It was wholly bad, it was not sexy during, it is not sexy in memory, it was devastating. It felt like paradise lost. My trusting innocence was marred. I was locked out of the garden, alone, and confused. Part of me knew that exploring my sexuality was normal and good, but part of me wished I had never downloaded Tinder.
For years afterwards, I felt I couldn’t talk to anyone about it, lest they see me as irresponsible, slut, victim. It took me ages to forgive myself. It took therapy, it took art, it took journaling, and crying to sad songs. It took years of good men who rebuilt my trust. It took finally telling my parents and friends about what happened, years later.
Fast forward ten years. My current boyfriend started playing classical guitar, complete with grown out fingernails on one hand. Ten years post-rape, feeling his long fingernails against my skin triggered flashbacks. He got to join the list of men who’ve held me while I cried about that trauma.
Forbidden Fruits
One might think such a first experience on Tinder would have led to a long hiatus from dating apps, but paradoxically, I ramped up usage. Maybe I was seeking distraction after the assault, maybe I was still chasing that elusive boyfriend.
I had learned I should not go back to a man's place with him unless I was certain I wanted to sleep with him. I steered first dates toward casual daytime encounters, so that I would have more time to assess each potential partner.
Most of the Tinder dates from that period have faded into a blur of ice cream shops and forgettable conversations. But one stands out all these years later.
I forget where we met for the date. My memory says "bar," but I was underage and certainly not cool enough to have a fake ID, so I'm not really sure. In retrospect, he was probably using PUA (pick up artist) techniques, but I was still too naive to recognize the signs. Breaking my own first-date rule, I went home with him despite a lack of any signal that he intended to date me seriously.
He moved quickly to sex, but unlike the guitarist, he used condoms without argument. When he wrapped his hands around my throat, I didn't know that choking required negotiation and consent—this was still pre-Me Too era. And I was too aroused to care. He tossed me around, ordered me around, gagged me with my own wet panties. Each command and confident touch tapped into something core to my sexuality.
I saw him several more times before an incident finally made me walk away. He “accidentally” shoved his dick in the wrong hole, hard, without warning. When I cried out in pain, he barely apologized. At the time, I didn't classify any of his behavior as assault. I can't remember his name now, but that wasn’t important. The important part was that I had tasted the forbidden fruit of dominant sex and I was not about to forget it anytime soon.
Balancing Temptation
My next notable Tinder find was a nice senior boy at my school, who treated me very well, and became my first real boyfriend. Unfortunately, he bored me out of my mind sexually. Still, he was actually interested in me as a human, and he was quite tall, and smart—double majoring in math and physics. We spent much of spring semester together, happily monogamous. Then he dumped me after his graduation, in accordance with the traditional ritual of going off to grad school.
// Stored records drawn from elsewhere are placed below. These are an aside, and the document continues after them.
(** ** Assignments to fields of a workspace *)

Definition with_imported (v : bool) (w : Workspace) : Workspace := {|
  w_id := w_id w; w_uid := w_uid w; w_picture := w_picture w; w_provider := w_provider w;
  w_machine := w_machine w; w_ide := w_ide w; w_source := w_source w; w_devContainerImage
  := w_devContainerImage w; w_devContainerPath := w_devContainerPath w;
  w_devContainerConfig := w_devContainerConfig w; w_creationTimestamp :=
  w_creationTimestamp w; w_lastUsedTimestamp := w_lastUsedTimestamp w; w_context :=
  w_context w; w_imported := v; w_origin := w_origin w; w_pro := w_pro w; w_sshConfigPath
  := w_sshConfigPath w |}.
Definition with_lastUsedTimestamp (v : Z) (w : Workspace) : Workspace := {|
  w_id := w_id w; w_uid := w_uid w; w_picture := w_picture w; w_provider := w_provider w;
  w_machine := w_machine w; w_ide := w_ide w; w_source := w_source w; w_devContainerImage
  := w_devContainerImage w; w_devContainerPath := w_devContainerPath w;
  w_devContainerConfig := w_devContainerConfig w; w_creationTimestamp :=
  w_creationTimestamp w; w_lastUsedTimestamp := v; w_context := w_context w; w_imported :=
  w_imported w; w_origin := w_origin w; w_pro := w_pro w; w_sshConfigPath :=
  w_sshConfigPath w |}.
Definition with_sshConfigPath (v : string) (w : Workspace) : Workspace := {|
  w_id := w_id w; w_uid := w_uid w; w_picture := w_picture w; w_provider := w_provider w;
  w_machine := w_machine w; w_ide := w_ide w; w_source := w_source w; w_devContainerImage
  := w_devContainerImage w; w_devContainerPath := w_devContainerPath w;
  w_devContainerConfig := w_devContainerConfig w; w_creationTimestamp :=
  w_creationTimestamp w; w_lastUsedTimestamp := w_lastUsedTimestamp w; w_context :=
  w_context w; w_imported := w_imported w; w_origin := w_origin w; w_pro := w_pro w;
  w_sshConfigPath := v |}.
Definition with_machine (v : WorkspaceMachineConfig) (w : Workspace) : Workspace := {|
  w_id := w_id w; w_uid := w_uid w; w_picture := w_picture w; w_provider := w_provider w;
  w_machine := v; w_ide := w_ide w; w_source := w_source w; w_devContainerImage :=
  w_devContainerImage w; w_devContainerPath := w_devContainerPath w; w_devContainerConfig
  := w_devContainerConfig w; w_creationTimestamp := w_creationTimestamp w;
  w_lastUsedTimestamp := w_lastUsedTimestamp w; w_context := w_context w; w_imported :=
  w_imported w; w_origin := w_origin w; w_pro := w_pro w; w_sshConfigPath :=
  w_sshConfigPath w |}.
Definition with_source (v : WorkspaceSource) (w : Workspace) : Workspace := {|
  w_id := w_id w; w_uid := w_uid w; w_picture := w_picture w; w_provider := w_provider w;
  w_machine := w_machine w; w_ide := w_ide w; w_source := v; w_devContainerImage :=
  w_devContainerImage w; w_devContainerPath := w_devContainerPath w; w_devContainerConfig
  := w_devContainerConfig w; w_creationTimestamp := w_creationTimestamp w;
  w_lastUsedTimestamp := w_lastUsedTimestamp w; w_context := w_context w; w_imported :=
  w_imported w; w_origin := w_origin w; w_pro := w_pro w; w_sshConfigPath :=
  w_sshConfigPath w |}.
Definition with_picture (v : string) (w : Workspace) : Workspace := {|
  w_id := w_id w; w_uid := w_uid w; w_picture := v; w_provider := w_provider w; w_machine
  := w_machine w; w_ide := w_ide w; w_source := w_source w; w_devContainerImage :=
  w_devContainerImage w; w_devContainerPath := w_devContainerPath w; w_devContainerConfig
  := w_devContainerConfig w; w_creationTimestamp := w_creationTimestamp w;
  w_lastUsedTimestamp := w_lastUsedTimestamp w; w_context := w_context w; w_imported :=
  w_imported w; w_origin := w_origin w; w_pro := w_pro w; w_sshConfigPath :=
  w_sshConfigPath w |}.
Definition with_ide (v : WorkspaceIDEConfig) (w : Workspace) : Workspace := {|
  w_id := w_id w; w_uid := w_uid w; w_picture := w_picture w; w_provider := w_provider w;
  w_machine := w_machine w; w_ide := v; w_source := w_source w; w_devContainerImage :=
  w_devContainerImage w; w_devContainerPath := w_devContainerPath w; w_devContainerConfig
  := w_devContainerConfig w; w_creationTimestamp := w_creationTimestamp w;
  w_lastUsedTimestamp := w_lastUsedTimestamp w; w_context := w_context w; w_imported :=
  w_imported w; w_origin := w_origin w; w_pro := w_pro w; w_sshConfigPath :=
  w_sshConfigPath w |}.
Definition with_devContainerImage (v : string) (w : Workspace) : Workspace := {|
  w_id := w_id w; w_uid := w_uid w; w_picture := w_picture w; w_provider := w_provider w;
  w_machine := w_machine w; w_ide := w_ide w; w_source := w_source w; w_devContainerImage
  := v; w_devContainerPath := w_devContainerPath w; w_devContainerConfig :=
  w_devContainerConfig w; w_creationTimestamp := w_creationTimestamp w;
  w_lastUsedTimestamp := w_lastUsedTimestamp w; w_context := w_context w; w_imported :=
  w_imported w; w_origin := w_origin w; w_pro := w_pro w; w_sshConfigPath :=
  w_sshConfigPath w |}.
Definition with_devContainerPath (v : string) (w : Workspace) : Workspace := {|
  w_id := w_id w; w_uid := w_uid w; w_picture := w_picture w; w_provider := w_provider w;
  w_machine := w_machine w; w_ide := w_ide w; w_source := w_source w; w_devContainerImage
  := w_devContainerImage w; w_devContainerPath := v; w_devContainerConfig :=
  w_devContainerConfig w; w_creationTimestamp := w_creationTimestamp w;
  w_lastUsedTimestamp := w_lastUsedTimestamp w; w_context := w_context w; w_imported :=
  w_imported w; w_origin := w_origin w; w_pro := w_pro w; w_sshConfigPath :=
  w_sshConfigPath w |}.

(** The value [strconv.ParseInt] returns also when it fails: the nearest bound
    when the number does not fit, and zero for anything else. *)
Definition parsed_or_clamped (v : string) : Z :=
  match ParseInt v with
  | Some z => z
  | None =>
      let '(neg, digits) :=
        match v with
        | String c v' => if decide (c = "-"%char) then (true, v')
                         else if decide (c = "+"%char) then (false, v') else (false, v)
        | "" => (false, "")
        end in
      if sempty digits || negb (sforall is_digit digits) then 0%Z
      else if neg then min_int64 else max_int64
  end.

(** An instance of a workspace on the platform. *)
Record Instance := {
  in_name : string;
  in_labels : gomap string;
  in_annotations : gomap string;
  in_displayName : string;
  in_sleepMode : option Z;           (* the last activity, in seconds *)
  in_creationTimestamp : Z;
}.

Record ProviderWithOptions := {
  pwo_config : Provider.ProviderConfig;
  pwo_state : option Config.ProviderConfig;
}.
That summer, I had my first hot girl summer. If finding more dominant sex was going to require swiping through half of Tinder, I was up for the challenge. I probably spent more time on dates than on the research I was supposedly doing, but my advisor hardly seemed to notice. And it paid off. I met another guy who made sex exciting. I don’t think “situationship” was in the lexicon yet, but that would probably be the best way to describe our dynamic. I was hoping he’d want to date me, but he made no moves in that direction.
I was beginning to fear I was facing an impossible choice: between guys I actually enjoyed sleeping with, and guys who actually wanted to date me. I was left wondering if “eating the apple” (discovering dominant sex) was sort of an infohazard. I feared I would only be able to have what I wanted sexually if I made serious compromises relationally. Little did I know, this false dichotomy would shape my relationships for years to come.
Having been kicked out of the garden, I was making fumbling efforts towards the Promised Land. My interest in sex and relationships was coming into focus, as was my resolve to stop getting dumped. I was starting to notice a tendency to let romance dominate my priorities, and resolved that I would continue to carve out time for my studies, family, and friends. I was looking forward to my year abroad, and in particular to basking in sexy British accents.
Would I find a British boyfriend? What would a year abroad do to my body count? Stay tuned for those answers and more in Part 2: Pandora’s Prying.
Thank you for sharing your experience. I've helped previous partners with similar experiences around roleplay and past trauma and it was difficult to talk about.
There's still so much I don't understand about sex and trauma, but these conversations across the gender/power divide are illuminating.
I’m so very sorry for your bad experiences. Society (and parents!) should have a way better system to communicate to young girls and teenagers about both the hopes we have for them, professionally, romantically, sexually and giving them a realistic picture of the world as it is.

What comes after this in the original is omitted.